**Exercise**
Look below for the line containing "scan_digits raw = Some (n, neg)"; from there through the line containing "end = Some (n, neg)", both lines included, please set down each line exactly and nothing else.

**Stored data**
(* ===== verification/Num.v ===== *)
(** * Strict integer parsing ([wedb/wbase/src/num.rs])

    The grammar of integers in commands: an optional sign and decimal digits
    without a leading zero, inside the range of the target type. *)

From stdpp Require Import base list numbers option tactics.
From Stdlib Require Import ZArith Lia Bool.
From S2P Require Import Prelude Bytes Glob.

Module Num.

Definition PLUS : Z := 43.
Definition MINUS : Z := 45.
Definition ZERO : Z := 48.

Definition is_ascii_digit (d : Z) : bool := (48 <=? d) && (d <=? 57).

(** The loop over the digits. *)
Fixpoint scan_loop (digits : list Z) (number : Z) : option Z :=
  match digits with
  | [] => Some number
  | d :: rest =>
      if negb (is_ascii_digit d) then None
      else match checked_mul number 10 with
           | None => None
           | Some n =>
               match checked_add n (d - ZERO) with
               | None => None
               | Some n => scan_loop rest n
               end
           end
  end.

Definition scan_digits (raw : list Z) : option (Z * bool) :=
  let '(digits, negative) :=
    match raw with
    | c :: rest => if c =? PLUS then (rest, false) else if c =? MINUS then (rest, true) else (raw, false)
    | [] => (raw, false)
    end in
  match digits with
  | [] => None
  | d :: rest =>
      if (1 <? zlen digits) && (d =? ZERO) then None
      else match scan_loop digits 0 with
           | None => None
           | Some number => Some (number, negative)
           end
  end.

Definition i64_try_from (number : Z) : option Z := if number <=? i64_max then Some number else None.

Definition strict_i64 (raw : list Z) : option Z :=
  match scan_digits raw with
  | None => None
  | Some (number, negative) =>
      if negative then
        if number =? 2 ^ 63 then Some i64_min
        else match i64_try_from number with
             | None => None
             | Some positive => Some (- positive)
             end
      else i64_try_from number
  end.

Definition i32_max : Z := 2 ^ 31 - 1.
Definition i32_min : Z := - 2 ^ 31.

Definition strict_i32 (raw : list Z) : option Z :=
  match strict_i64 raw with
  | None => None
  | Some v => if (i32_min <=? v) && (v <=? i32_max) then Some v else None
  end.

Definition strict_u64 (raw : list Z) : option Z :=
  match scan_digits raw with
  | None => None
  | Some (number, negative) => if negb negative || (number =? 0) then Some number else None
  end.

Inductive DbIndexError : Type := NotInteger | OutOfRange.

Definition parse_db_index (raw : list Z) : Z + DbIndexError :=
  match strict_i32 raw with
  | Some v => if 0 <=? v then inl v else inr OutOfRange
  | None => inr NotInteger
  end.

Fixpoint eq_ignore_ascii_case (a b : list Z) : bool :=
  match a, b with
  | [], [] => true
  | x :: a', y :: b' => Glob.byte_eq x y true && eq_ignore_ascii_case a' b'
  | _, _ => false
  end.

Definition infinity_sign (raw : list Z) : option bool :=
  let '(positive, body) :=
    match raw with
    | c :: rest => if (c =? PLUS) || (c =? MINUS) then (c =? PLUS, rest) else (true, raw)
    | [] => (true, raw)
    end in
  if eq_ignore_ascii_case body [105; 110; 102] then Some positive else None.

(** ** The grammar *)

Definition value (ds : list Z) : Z := foldl (fun n d => n * 10 + (d - ZERO)) 0 ds.

Definition numeral (ds : list Z) : Prop :=
  ds <> [] /\ Forall (fun d => 48 <= d <= 57) ds /\ (1 < zlen ds -> head ds <> Some ZERO).

Inductive spelled : list Z -> bool -> list Z -> Prop :=
| spelled_plain ds : numeral ds -> spelled ds false ds
| spelled_plus ds : numeral ds -> spelled (PLUS :: ds) false ds
| spelled_minus ds : numeral ds -> spelled (MINUS :: ds) true ds.

Definition acc_value (n : Z) (ds : list Z) : Z := foldl (fun n d => n * 10 + (d - ZERO)) n ds.

Lemma acc_value_ge n ds : 0 <= n -> Forall (fun d => 48 <= d <= 57) ds -> n <= acc_value n ds.
Proof.
  intros Hn Hd. revert n Hn. induction Hd as [|d ds Hd _ IH]; intros n Hn; [done|].
  cbn [acc_value foldl]. unfold ZERO. specialize (IH (n * 10 + (d - 48))). unfold acc_value, ZERO in IH.
  etrans; [|apply IH]; lia.
Qed.

Lemma scan_loop_spec ds n r :
  0 <= n -> scan_loop ds n = Some r <->
    Forall (fun d => 48 <= d <= 57) ds /\ r = acc_value n ds /\ (ds <> [] -> r <= u64_max).
Proof.
  revert n. induction ds as [|d ds IH]; intros n Hn; cbn [scan_loop].
  { split; [intros [= <-]; split_and!; [constructor|done|done]|]. by intros (_ & -> & _). }
  unfold is_ascii_digit. destruct (Z.leb_spec 48 d), (Z.leb_spec d 57); cbn [andb negb];
    try (split; [done|]; intros (Hfc & _); apply Forall_cons_1 in Hfc as [? _]; lia).
  assert (48 <= d <= 57) as Hd by lia. unfold checked_mul, checked_add, ZERO.
  assert (Forall (fun d => 48 <= d <= 57) ds -> n * 10 + (d - 48) <= acc_value n (d :: ds)) as Hge.
  { intros Hf. apply (acc_value_ge (n * 10 + (d - 48))); [lia|done]. }
  destruct (Z.leb_spec (n * 10) u64_max);
    [destruct (Z.leb_spec (n * 10 + (d - 48)) u64_max) as [Hle|]|];
    [|split; [done|]; intros (Hfc & -> & Hm); apply Forall_cons_1 in Hfc as [_ Hf]; specialize (Hm ltac:(done));
      specialize (Hge Hf); lia..].
  rewrite IH by lia. split.
  - intros (Hf & -> & Hm). split; [by apply Forall_cons_2|]. split; [done|]. intros _. destruct ds; [exact Hle|by apply Hm].
  - intros ([_ Hf]%Forall_cons_1 & -> & Hm). split; [done|]. split; [done|]. intros _. by apply Hm.
Qed.

Lemma scan_digits_spec raw n neg :
  scan_digits raw = Some (n, neg) <-> exists ds, spelled raw neg ds /\ n = value ds /\ n <= u64_max.
Proof.
  assert (forall ds neg',
    match ds with
    | [] => None
    | d :: rest => if (1 <? zlen ds) && (d =? ZERO) then None
                   else match scan_loop ds 0 with None => None | Some x => Some (x, neg') end
    end = Some (n, neg) <-> neg = neg' /\ numeral ds /\ n = value ds /\ n <= u64_max) as Hbody.
  { intros ds neg'. destruct ds as [|d ds]; [split; [done|]; by intros (_ & [? _] & _)|].
    destruct ((1 <? zlen (d :: ds)) && (d =? ZERO)) eqn:Ez.
    - apply andb_true_iff in Ez as [?%Z.ltb_lt ->%Z.eqb_eq]. split; [done|].
      intros (_ & (_ & _ & Hz) & _). by destruct Hz.
    - assert (1 < zlen (d :: ds) -> head (d :: ds) <> Some ZERO) as Hz.
      { intros Hl [= ->]. rewrite Z.eqb_refl, andb_true_r in Ez. apply Z.ltb_ge in Ez. lia. }
      pose proof (fun r => scan_loop_spec (d :: ds) 0 r ltac:(lia)) as Hs.
      destruct (scan_loop (d :: ds) 0) as [x|].
      + destruct (Hs x) as [H1 _]. destruct H1 as (Hf & Hv & Hm); [done|]. specialize (Hm ltac:(done)).
        split; [intros [= <- <-]; done|]. intros (-> & _ & -> & _). by rewrite Hv.
      + split; [done|]. intros (_ & (_ & Hf & _) & -> & Hm). destruct (Hs (value (d :: ds))) as [_ H2].
        by discriminate H2. }
  unfold scan_digits. destruct raw as [|c rest].
  - split; [done|]. intros (ds & Hs & _). by inversion Hs as [? [? _]| |].
  - destruct (Z.eqb_spec c PLUS) as [->|Hp]; [|destruct (Z.eqb_spec c MINUS) as [->|Hm]].
    + etransitivity; [exact (Hbody rest false)|]. split; [intros (-> & ? & ?); exists rest; split; [by constructor|done]|].
      intros (ds & Hs & ?). inversion Hs as [? Hnum| |]; subst; [|done].
      destruct Hnum as (_ & Hfc & _). apply Forall_cons_1 in Hfc as [? _].
      unfold PLUS in *. lia.
    + etransitivity; [exact (Hbody rest true)|]. split; [intros (-> & ? & ?); exists rest; split; [by constructor|done]|].
      intros (ds & Hs & ?). inversion Hs as [? Hnum| |]; subst; [|done].
      destruct Hnum as (_ & Hfc & _). apply Forall_cons_1 in Hfc as [? _].
      unfold MINUS in *. lia.
    + etransitivity; [exact (Hbody (c :: rest) false)|]. split; [intros (-> & ? & ?); eexists; split; [by constructor|done]|].
      intros (ds & Hs & ?). by inversion Hs; subst.
Qed.

Lemma value_nonneg raw neg ds : spelled raw neg ds -> 0 <= value ds.
Proof.
  intros Hs. assert (numeral ds) as (_ & Hf & _) by by destruct Hs. by apply (acc_value_ge 0).
Qed.

(** The strict parser accepts exactly the spellings of the integers of
    [i64]: an optional sign, then decimal digits with no superfluous leading
    zero, whose signed value lies between [i64::MIN] and [i64::MAX]; and it
    returns that value. *)
Theorem strict_i64_correct raw v :
  strict_i64 raw = Some v <->
    exists neg ds, spelled raw neg ds /\ v = (if neg then - value ds else value ds) /\
                   i64_min <= v <= i64_max.
Proof.
  unfold strict_i64, i64_try_from, i64_min, i64_max. split.
  - destruct (scan_digits raw) as [[n neg]|] eqn:E; [|done].
    apply scan_digits_spec in E as (ds & Hs & -> & _). pose proof (value_nonneg _ _ _ Hs).
    intros Hv. exists neg, ds. split; [done|]. destruct neg.
    + destruct (Z.eqb_spec (value ds) (2 ^ 63)); [simplify_eq; lia|].
      destruct (Z.leb_spec (value ds) (2 ^ 63 - 1)); simplify_eq; lia.
    + destruct (Z.leb_spec (value ds) (2 ^ 63 - 1)); simplify_eq; lia.
  - intros (neg & ds & Hs & -> & Hr). pose proof (value_nonneg _ _ _ Hs).
    assert (scan_digits raw = Some (value ds, neg)) as ->.
    { apply scan_digits_spec. exists ds. split_and!; [done|done|]. unfold u64_max. destruct neg; lia. }
    destruct neg.
    + destruct (Z.eqb_spec (value ds) (2 ^ 63)) as [->|]; [done|].
      destruct (Z.leb_spec (value ds) (2 ^ 63 - 1)); [done|lia].
    + destruct (Z.leb_spec (value ds) (2 ^ 63 - 1)); [done|lia].
Qed.

End Num.
Lemma join_halves hi lo : 0 <= hi < 16 -> 0 <= lo < 16 ->
  let b := Z.lor (wrap 8 (Z.shiftl hi 4)) lo in
  fits 8 b /\ Z.shiftr b 4 = hi /\ Z.land b 0x0f = lo.
Proof.
  intros Hh Hl b. assert (Eb : b = hi * 16 + lo).
  { unfold b. rewrite Z.shiftl_mul_pow2, wrap_id by (try (unfold fits); lia). by rewrite lor_add by (unfold fits; lia). }
  rewrite Eb. split; [unfold fits; lia|]. change 0x0f with (Z.ones 4).
  rewrite Z.land_ones, Z.shiftr_div_pow2 by lia. change (2 ^ 4) with 16.
  rewrite Z.div_add_l, (Z.add_comm (hi * 16)), Z.mod_add, Z.div_small, Z.mod_small by lia. lia.
Qed.

(** *** Round trips *)

Lemma encode_pairs_total src : bytes_ok src ->
  exists out, encode_pairs src = Some out /\ length out = (length src * 2)%nat /\ decode_pairs out = Some src.
Proof.
  induction 1 as [|b src Hb _ (out & E & Hlen & Ed)]; [by exists []|].
  destruct (byte_halves b Hb) as (Hh & Hl & Ej).
  destruct (hex_digit_text _ Hh) as (h & Eh & Vh), (hex_digit_text _ Hl) as (l & El & Vl).
  exists (h :: l :: out). cbn [encode_pairs decode_pairs]. rewrite Eh, El, E, Vh, Vl, Ed. cbn.
  by rewrite Ej, Hlen.
Qed.

Lemma decode_pairs_text n src out : (length src <= n)%nat -> decode_pairs src = Some out ->
  bytes_ok out /\ encode_pairs out = Some (map Glob.to_ascii_lowercase src).
Proof.
  revert src out. induction n as [|n IH]; intros [|h [|l src]] out Hn E; cbn in Hn; try lia; try discriminate E.
  1,2: injection E as <-; by split; [constructor|].
  cbn [decode_pairs] in E. destruct (hex_val h) as [hi|] eqn:Vh; [|done].
  destruct (hex_val l) as [lo|] eqn:Vl; [|done]. cbn in E.
  destruct (decode_pairs src) as [rest|] eqn:Ed; [|done]. injection E as <-.
  apply hex_val_text in Vh as [Hh Eh], Vl as [Hl El].
  destruct (IH src rest ltac:(lia) Ed) as [Hok Ee]. destruct (join_halves hi lo Hh Hl) as (Hb & E1 & E2).
  split; [by constructor|]. cbn [encode_pairs]. by rewrite E1, E2, Eh, El, Ee.
Qed.

(** [hex_u128] fills its sixteen bytes a half at a time; two halves are one
    round of [decode_pairs]. *)
Lemma u128_loop_pairs n src k done_ rest :
  (length src = 2 * n)%nat -> length done_ = k -> length rest = n ->
  u128_loop src (2 * k) (done_ ++ rest) = out ← decode_pairs src; Some (done_ ++ out).
Proof.
  revert src k done_ rest. induction n as [|n IH]; intros src k dn rest Hs Hd Hr.
  { destruct src; [|cbn in Hs; lia]. destruct rest; [done|cbn in Hr; lia]. }
  destruct src as [|h [|l src]]; [cbn in Hs; lia..|]. destruct rest as [|r rest]; [cbn in Hr; lia|].
  assert (E0 : (2 * k / 2 = k)%nat) by (rewrite Nat.mul_comm; apply Nat.div_mul; lia).
  assert (E1 : (S (2 * k) / 2 = k)%nat).
  { replace (S (2 * k)) with (1 + k * 2)%nat by lia. rewrite Nat.div_add by lia. done. }
  assert (L0 : Nat.land (2 * k) 1 = 0%nat).
  { rewrite (Nat.land_ones _ 1), Nat.mul_comm. apply Nat.Div0.mod_mul. }
  assert (L1 : Nat.land (S (2 * k)) 1 = 1%nat).
  { rewrite (Nat.land_ones _ 1). replace (S (2 * k)) with (1 + k * 2 ^ 1)%nat by (cbn; lia). by rewrite Nat.Div0.mod_add. }
  cbn [u128_loop decode_pairs]. rewrite E0, E1, L0, L1. destruct (hex_val h) as [hi|]; [|done]. cbn [mbind option_bind].
  rewrite list_lookup_middle by done. cbn [mbind option_bind Nat.eqb].
  rewrite insert_app_r_alt by lia. replace (k - length dn)%nat with 0%nat by lia. cbn [insert list_insert].
  destruct (hex_val l) as [lo|]; [|done]. cbn [mbind option_bind]. rewrite list_lookup_middle by done. cbn [mbind option_bind].
  rewrite insert_app_r_alt by lia. replace (k - length dn)%nat with 0%nat by lia. cbn [insert list_insert].
  replace (S (S (2 * k))) with (2 * S k)%nat by lia. rewrite cons_middle, app_assoc.
  rewrite IH by (rewrite ?length_app; cbn in *; lia). destruct (decode_pairs src); [|done]. cbn. by rewrite <- app_assoc.
Qed.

**Task response**
  scan_digits raw = Some (n, neg) <-> exists ds, spelled raw neg ds /\ n = value ds /\ n <= u64_max.
Proof.
  assert (forall ds neg',
    match ds with
    | [] => None
    | d :: rest => if (1 <? zlen ds) && (d =? ZERO) then None
                   else match scan_loop ds 0 with None => None | Some x => Some (x, neg') end
    end = Some (n, neg) <-> neg = neg' /\ numeral ds /\ n = value ds /\ n <= u64_max) as Hbody.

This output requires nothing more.